Janice Williams Loves Austin And sometimes I write about it.

April 19, 2008

Botox Day

Filed under: Food,Spasmodic Dysphonia — Janice @ 1:15 am

People give me a funny look when I tell them I am going to get Botox. The assumption is, almost universally, that I am going to get Botox for wrinkles in my face. Even people that know me and know that I have voice problems and know the Botox is the accepted medical practice have WRINKLES pop into their head before anything else. But it was for the voice and I made the trip to see Dr. Simpson today. And, no, there was none left over that he could pop into my forehead or crow’s feet (people always ask that, too.).
Again, I’ll tell the whole story one of these days in the blog, but I have spasmodic dysphonia, but I have had a reasonably good voice for the last couple of years. It is an effort to talk, however, and I am trying Botox again to see how much ease it might give me. I have given people the analogy (I love analogies) of walking through a swimming pool. One person has to walk the length of a swimming pool  . . . wait, let’s make it the width, we wouldn’t want them to drown in the deep end . . . the width of a swimming pool. Another person is going to race them alongside the pool, out of the water. Who wins? Sure, you CAN walk in water, but it is a struggle and takes effort and it isn’t the easiest or fastest or most comfortable way to get somewhere. That is how my spasmodic dysphonia feels. Lots of effort.

Dr. Blake Simpson is my otolaryngologist and he teaches at the UT Med School in San Antonio. I never quite understood what the deal was today, but it was a trade show and educational seminar for ENTs. They had meetings and seminars, but my part was in a small conference room at the Gunter Hotel where they had tables set up with the latest and greatest advances for ENTs. Dr. Simpson was demonstrating his techniques of administering Botox for the visiting physicians (some were from Mexico, I don’t know about the others, but it wasn’t just local).

I met a lovely woman from Corpus Christi in the lobby/waiting area, Mrs. Munoz. She has had Botox treatments for just the last four years since she had a growth removed from her larynx. She had gone a year since her last dose and was very soft-spoken and strained. We discussed our luck with Botox and she was surprised that I have my shots administered down the throat. She has hers “stuck” in through the outside of the neck. I was surprised to hear that because Dr. Simpson practically pioneered (or maybe he DID pioneer) down the throat and thinks it is much better. I asked and he said that some people gag so badly that they can’t do it the way I have it.

So they called me in for the demonstration and in this highly sophisticated medical gathering, they had stacked three hotel chairs on each other for me to sit on.

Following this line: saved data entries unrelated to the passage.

(* ===== verification/BuilderDemo.v ===== *)
(** * A pattern end to end: building, matching, and an id collision

    The pattern [{{{a;}}{b;}}] is built into its query tree and run against
    the function body [{{{a;}}{a;}}].  Sub-query ids follow their parent's,
    so the inner block of the first statement and the second statement get
    the same id, and with it the same entries of the matcher's cache: the
    pattern matches a body that contains no [b].  At the end, patterns as they
    are typed: one that is completed, and one with a syntax error. *)

From Stdlib Require Import Ascii.
From stdpp Require Import base numbers gmap strings list.
From S2P Require Import Prelude Text Result TreeSitter Capture Query QueryMemo Sample Pipeline Syntax Builder BuilderProps Search.

Definition blocks_source : string := "{{{a;}}{b;}}".

Definition brace (ch : string) (i : nat) : stree := SNode ch false None i (i + 1) [].
Definition block (s e : nat) (stmts : list stree) : stree :=
  SNode "compound_statement" true None s e ([brace "{" s] ++ stmts ++ [brace "}" (e - 1)]).
Definition name_statement (i : nat) : stree :=
  SNode "expression_statement" true None i (i + 2)
    [SNode "identifier" true None i (i + 1) []; brace ";" (i + 1)].
Definition blocks_pattern : stree :=
  SNode "translation_unit" true None 0 12
    [block 0 12 [block 1 7 [block 2 6 [name_statement 3]]; block 7 11 [name_statement 8]]].

(** The body it is run against: the function, its four blocks, the names. *)
Definition body_source : string := "{{{a;}}{a;}}".
Definition body_nodes : list (range * nat) :=
  [(Range 0 12, 1); (Range 0 12, 2); (Range 1 7, 1); (Range 2 6, 1); (Range 7 11, 1);
   (Range 3 4, 0); (Range 8 9, 0)].
#[export] Instance body_ts : TreeSitter := table_ts body_nodes.

(** tree-sitter on the four texts the builder produces. *)
Definition inner_blocks (n : nat) : list nat :=
  match n with 1 => [1; 2; 3; 4] | 2 => [2; 3] | 3 => [3] | 4 => [4] | _ => [] end.
Definition inner_names (n : nat) : list nat :=
  match n with 1 => [5; 6] | 2 | 3 => [5] | 4 => [6] | _ => [] end.
Definition below_each (f : nat -> list (QueryMatch nat)) : list (nat * list (QueryMatch nat)) :=
  (fun n => (n, f n)) <$> seq 0 7.
Definition one (n : nat) : QueryMatch nat := mkMatch 0 [(n, 0)].

Definition q_function : table_query := (1, [(0, [mkMatch 0 [(0, 1); (1, 0)]])]).
Definition q_two_blocks : table_query :=
  (2, below_each (fun n => flat_map (fun b => [mkMatch 0 [(b, 0)]; mkMatch 1 [(b, 1)]]) (inner_blocks n))).
Definition q_block : table_query := (1, below_each (fun n => one <$> inner_blocks n)).
Definition q_a : table_query := (1, below_each (fun n => one <$> inner_names n)).
Definition q_b : table_query := (1, []).
Definition text_of_name (x : string) : string :=
  "((identifier) @0 (#eq? @0 " +:+ quoted x +:+ "))".
Definition compile (s : string) : QueryError + table_query :=
  if str_eq s (text_of_name "a") then inr q_a
  else if str_eq s (text_of_name "b") then inr q_b
  else if str_eq s "((compound_statement) @0 )" then inr q_block
  else if str_eq s "((compound_statement) @0 )((compound_statement) @1 )" then inr q_two_blocks
  else if str_eq s "(function_definition body: (compound_statement) @0) @1" then inr q_function
  else inl s.

Definition built_blocks : res QueryError QueryTree :=
  build_query_tree (TS:=body_ts) compile blocks_source ∅ (walk (mkNode blocks_pattern [])).

Definition count_results (r : res Empty_set (list QueryResult)) : option nat :=
  match r with Ok rs => Some (length rs) | _ => None end.

(** The ids the builder hands out are not unique within a query tree: for
    [{{{a;}}{b;}}] two sub-queries that both use the result cache have id 3.
    Through the cache the pattern then matches the body [{{{a;}}{a;}}],
    which the same matcher without a cache rejects. *)
Theorem shared_ids_change_results :
  exists t, built_blocks = Ok t /\ (qid <$> cached_subs t) = [1; 2; 3; 3] /\
    count_results (matches t (0 : @Node body_ts) body_source) = Some 1 /\
    count_results (reference_matches t (0 : @Node body_ts) body_source) = Some 0.
Proof.
  destruct built_blocks as [t| | |] eqn:E; [|vm_compute in E; discriminate E..].
  exists t. split; [done|]. vm_compute in E. injection E as <-. by vm_compute.
Qed.

(** The pattern is built, so that its tree is well built. *)
Lemma build_query_tree_well_built_witness :
  exists t, built_blocks = Ok t /\ qid t = 0 /\ well_built (TS:=body_ts) compile t.
Proof.
  destruct built_blocks as [t| | |] eqn:E; [|vm_compute in E; discriminate E..].
  destruct (build_query_tree_well_built (TS:=body_ts) compile blocks_source ∅ _ t E) as [H1 H2].
  exists t. split; [reflexivity|]. split; [exact H1|]. apply H2. constructor.
Defined.

(** ** Patterns as they are typed *)

(** tree-sitter's parser on [a], which lacks its semicolon, on what it is
    completed to, and on a call without its parenthesis. *)
Definition unit_of (n : nat) (ts : list stree) : stree := SNode "translation_unit" true None 0 n ts.
Definition parse_table (p : string) : stree :=
  if str_eq p "a" then unit_of 1 [SNode "ERROR" true None 0 1 []]
  else if str_eq p "a;" then unit_of 2 [name_statement 0]
  else if str_eq p "{a;}" then unit_of 4 [block 0 4 [name_statement 1]]
  else if str_eq p "{f(;}" then
    unit_of 5 [SNode "compound_statement" true None 0 5
      [brace "{" 0; SNode "identifier" true None 1 2 []; brace "(" 2; SNode ")" false None 3 3 []; brace ";" 3; brace "}" 4]]
  else unit_of 0 [SNode "ERROR" true None 0 0 []].
Definition node_missing (t : stree) : bool := (s_start t =? s_end t) && str_eq (s_kind t) ")".
#[export] Instance table_parser : PatternParser := {|
  pattern_parse := parse_table;
  is_error t := str_eq (s_kind t) "ERROR";
  is_missing := node_missing;
  has_error t := existsb (fun u => str_eq (s_kind u) "ERROR" || node_missing u) (preorder t) |}.

Lemma preorder_child n : forall t u v, tsize t <= n -> u ∈ preorder t -> v ∈ s_children u -> v ∈ preorder t.
Proof.
  induction n as [|n IH]; intros t u v Hn Hu Hv; [pose proof (tsize_pos t); lia|]. rewrite preorder_eq in *.
  rewrite tsize_children in Hn. right. apply list_elem_of_In, in_flat_map. apply elem_of_cons in Hu as [->|Hu].
  - exists v. split; [by apply list_elem_of_In|]. rewrite preorder_eq. by left.
  - apply list_elem_of_In, in_flat_map in Hu as (w & Hw & Hu). exists w. split; [done|]. apply list_elem_of_In. apply list_elem_of_In in Hw, Hu.
    apply (IH w u v); [apply tsize_in in Hw; lia|done|done].
Qed.
Lemma below_preorder t u : below t u -> u ∈ preorder t.
Proof. induction 1 as [|u v Hb IH Hv]; [rewrite preorder_eq; by left|by eapply preorder_child]. Qed.

Lemma boundary_end p : is_char_boundary p (String.length p) = true.
Proof.
  unfold is_char_boundary. assert (String.get (String.length p) p = None) as ->; [by induction p|]. apply Nat.eqb_refl.
Qed.
Definition slices_ok (p : string) (t : stree) : bool :=
  forallb (fun ab : nat * nat => bool_decide (is_Some (get_range p ab.1 ab.2)))
    [(0, s_start t); (s_start t, s_end t); (s_end t, String.length p)].
#[export] Instance table_parser_laws : PatternParserLaws table_parser.
Proof.
  split.
  - intros t. cbn -[str_eq]. rewrite preorder_eq. cbn -[str_eq]. f_equal. induction (s_children t) as [|u us IH]; [done|].
    cbn -[str_eq]. rewrite existsb_app. by f_equal.
  - intros p t Hp Hb%below_preorder%list_elem_of_In. assert (Hall : forallb (slices_ok p) (preorder (parse_table p)) = true).
    { unfold parse_table, str_eq. repeat (case_bool_decide; [subst; by vm_compute|]). cbn. unfold slices_ok. cbn.
      unfold get_range. rewrite Hp, boundary_end, Nat.leb_refl. cbn. by rewrite Nat.leb_refl. }
    rewrite forallb_forall in Hall. specialize (Hall t Hb). unfold slices_ok in Hall. cbn in Hall.
    rewrite !andb_true_iff, !bool_decide_eq_true in Hall. by destruct Hall as (? & ? & ? & _).
Qed.

Definition marks (l : list style) (s : string) : string := s.
Definition regex_of (s : string) : unit + @Regex body_ts := inr s.

(** [a] is completed twice. *)
Lemma parse_search_pattern_sound_witness :
  exists t, parse_search_pattern (TS:=body_ts) compile marks "a" false ∅ = Ok t /\
  exists p c, p ∈ completions "a" /\ (p = "a" \/ has_error (pattern_parse p) = false) /\
  (has_error (pattern_parse p) = true -> false = true) /\ supported (pattern_parse p) c /\
  build_query_tree (TS:=body_ts) compile p ∅ c = Ok t /\ qid t = 0 /\ (forall s, subtree s t -> well_built (TS:=body_ts) compile s).
Proof.
  destruct (parse_search_pattern (TS:=body_ts) compile marks "a" false ∅) as [t| | |] eqn:E; [|vm_compute in E; discriminate E..].
  exists t. split; [reflexivity|]. exact (parse_search_pattern_sound (TS:=body_ts) compile marks "a" false ∅ t E).
Defined.

(** In [{f(;}] a parenthesis is missing before the semicolon. *)
Lemma syntax_error_located_witness :
  (normalized "{f(;}").1 = "{f(;}" /\
  parse_search_pattern (TS:=body_ts) compile marks "{f(;}" false ∅ = Err "Error! Query parsing failed: {f( [MISSING ) ] ;}".
Proof.
  split; [by vm_compute|].
  pose proof (syntax_error_located (TS:=body_ts) compile marks "{f(;}" ∅ eq_refl ltac:(by vm_compute)) as H.
  change (normalized "{f(;}") with ("{f(;}", parse_table "{f(;}") in H.
  destruct H as (n & b & x & a & Hh & _ & _ & Hb & Hx & Ha & H). vm_compute in Hh. injection Hh as <-.
  vm_compute in Hb, Hx, Ha. injection Hb as <-. injection Hx as <-. injection Ha as <-. rewrite H. by vm_compute.
Defined.

(** A rule with the pattern [a], and one with a constraint on a variable that
    its pattern does not have. *)
Example compile_rules_run :
  (exists w, compile_rules (TS:=body_ts) compile marks regex_of false "issue" [mkRule "reason" [] ["a"]] = Ok [w] /\ wi_identifiers w = ["a"]) /\
  compile_rule (TS:=body_ts) compile marks regex_of false "issue" (mkRule "reason" ["$x!=y"] ["a"]) =
    Err (BadVariables {["$x"]}).
Proof. split; [eexists; split; [vm_compute; reflexivity|]|]; by vm_compute. Qed.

Not quite the medical facility I am used to! And where Dr. Simpson usually has a resident working with him to hold and direct the scope, this time he took a volunteer from the audience! Yikes. I THINK the guy was a doctor. Maybe I should have asked for credentials. Dr. Simpson introduced me with the anonymous name “J,” which seemed so silly to me. Is there a reason I need to have my identity hidden? I guess medical people are so used to all the HIPPA rules they are careful.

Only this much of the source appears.